#### THE TASK:
Looking at the records below, please say how many lines contain the word "match", as a bare number.

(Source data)
========================================
(* ===== verification/AlertBus.v ===== *)
(** * The alert bus and its sinks (src/pkg/alert)

    Every alert of the daemon goes through one bounded queue.  [Send] asks the
    router (or the gate) and enqueues without blocking, [Run] hands the queue's
    head to every sink.  The sinks are used through the interface [Sink]; the
    ring that feeds the terminal is an instance, the rotating file is modelled
    with the file system it works on, the webhook by the text it renders.

    The router is a function with a state of its own.  The JSON encoder and the
    answers of the file system are arguments.  [Send] runs the router and the
    enqueue as one step: the daemon's router lets one alert of the two through at
    most, so no other sender can come between two enqueues of a send. *)

From S2P Require Import Prelude GoStd Model.

(** ** The bus (bus.go) *)

(** [model.Sink]; [None] is a nil error *)
Class Sink (S : Type) := {
  sk_Name : S → string;
  sk_Send : Alert → S → S * option string
}.

Section bus.
Context {W R S : Type} `{Sink S}.

(** A router reads the world [W] it is called in and keeps a state [R]. *)
Record Bus := {
  sinks : list S;
  queue : list Alert;
  b_cap : nat;
  dropped : Z;
  suppressed : Z;
  gate : option (Alert → bool);
  router : option (W → Alert → R → (bool * option Alert) * R);
  rstate : R
}.

Definition NewBus (ss : list S) (capacity : Z) (r0 : R) : Bus := {|
  sinks := ss; queue := []; b_cap := Z.to_nat (if (capacity <=? 0)%Z then 4096 else capacity);
  dropped := 0; suppressed := 0; gate := None; router := None; rstate := r0 |}.

Definition SetGate (g : option (Alert → bool)) (b : Bus) : Bus := {|
  sinks := sinks b; queue := queue b; b_cap := b_cap b; dropped := dropped b;
  suppressed := suppressed b; gate := g; router := router b; rstate := rstate b |}.

Definition SetRouter (r : option (W → Alert → R → (bool * option Alert) * R)) (b : Bus) : Bus := {|
  sinks := sinks b; queue := queue b; b_cap := b_cap b; dropped := dropped b;
  suppressed := suppressed b; gate := gate b; router := r; rstate := rstate b |}.

Definition with_queue (q : list Alert) (d : Z) (b : Bus) : Bus := {|
  sinks := sinks b; queue := q; b_cap := b_cap b; dropped := d;
  suppressed := suppressed b; gate := gate b; router := router b; rstate := rstate b |}.

Definition with_rstate (r : R) (b : Bus) : Bus := {|
  sinks := sinks b; queue := queue b; b_cap := b_cap b; dropped := dropped b;
  suppressed := suppressed b; gate := gate b; router := router b; rstate := r |}.

Definition count_suppressed (b : Bus) : Bus := {|
  sinks := sinks b; queue := queue b; b_cap := b_cap b; dropped := dropped b;
  suppressed := u64 (suppressed b + 1); gate := gate b; router := router b; rstate := rstate b |}.

Definition with_sinks (ss : list S) (b : Bus) : Bus := {|
  sinks := ss; queue := queue b; b_cap := b_cap b; dropped := dropped b;
  suppressed := suppressed b; gate := gate b; router := router b; rstate := rstate b |}.

(** The copy of the tags is the value itself. *)
Definition enqueue (a : Alert) (b : Bus) : bool * Bus :=
  if (length (queue b) <? b_cap b)%nat then (true, with_queue (queue b ++ [a]) (dropped b) b)
  else (false, with_queue (queue b) (u64 (dropped b + 1)) b).

Definition bus_Send (w : W) (a : Alert) (b : Bus) : bool * Bus :=
  match router b with
  | Some r =>
      let '((emit, synth), st) := r w a (rstate b) in
      let b := with_rstate st b in
      let b := match synth with Some s => (enqueue s b).2 | None => b end in
      if negb emit then (false, count_suppressed b) else enqueue a b
  | None =>
      if match gate b with Some g => negb (g a) | None => false end then (false, count_suppressed b)
      else enqueue a b
  end.

(** the queue's head goes to every sink; their errors are logged *)
Definition deliver (a : Alert) (ss : list S) : list S := (λ s, (sk_Send a s).1) <$> ss.

(** one turn of [Run]; an empty queue blocks *)
Definition pump (b : Bus) : Bus :=
  match queue b with
  | [] => b
  | a :: q => with_sinks (deliver a (sinks b)) (with_queue q (dropped b) b)
  end.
========================================
#### RESPONSE TO THE TASK:
4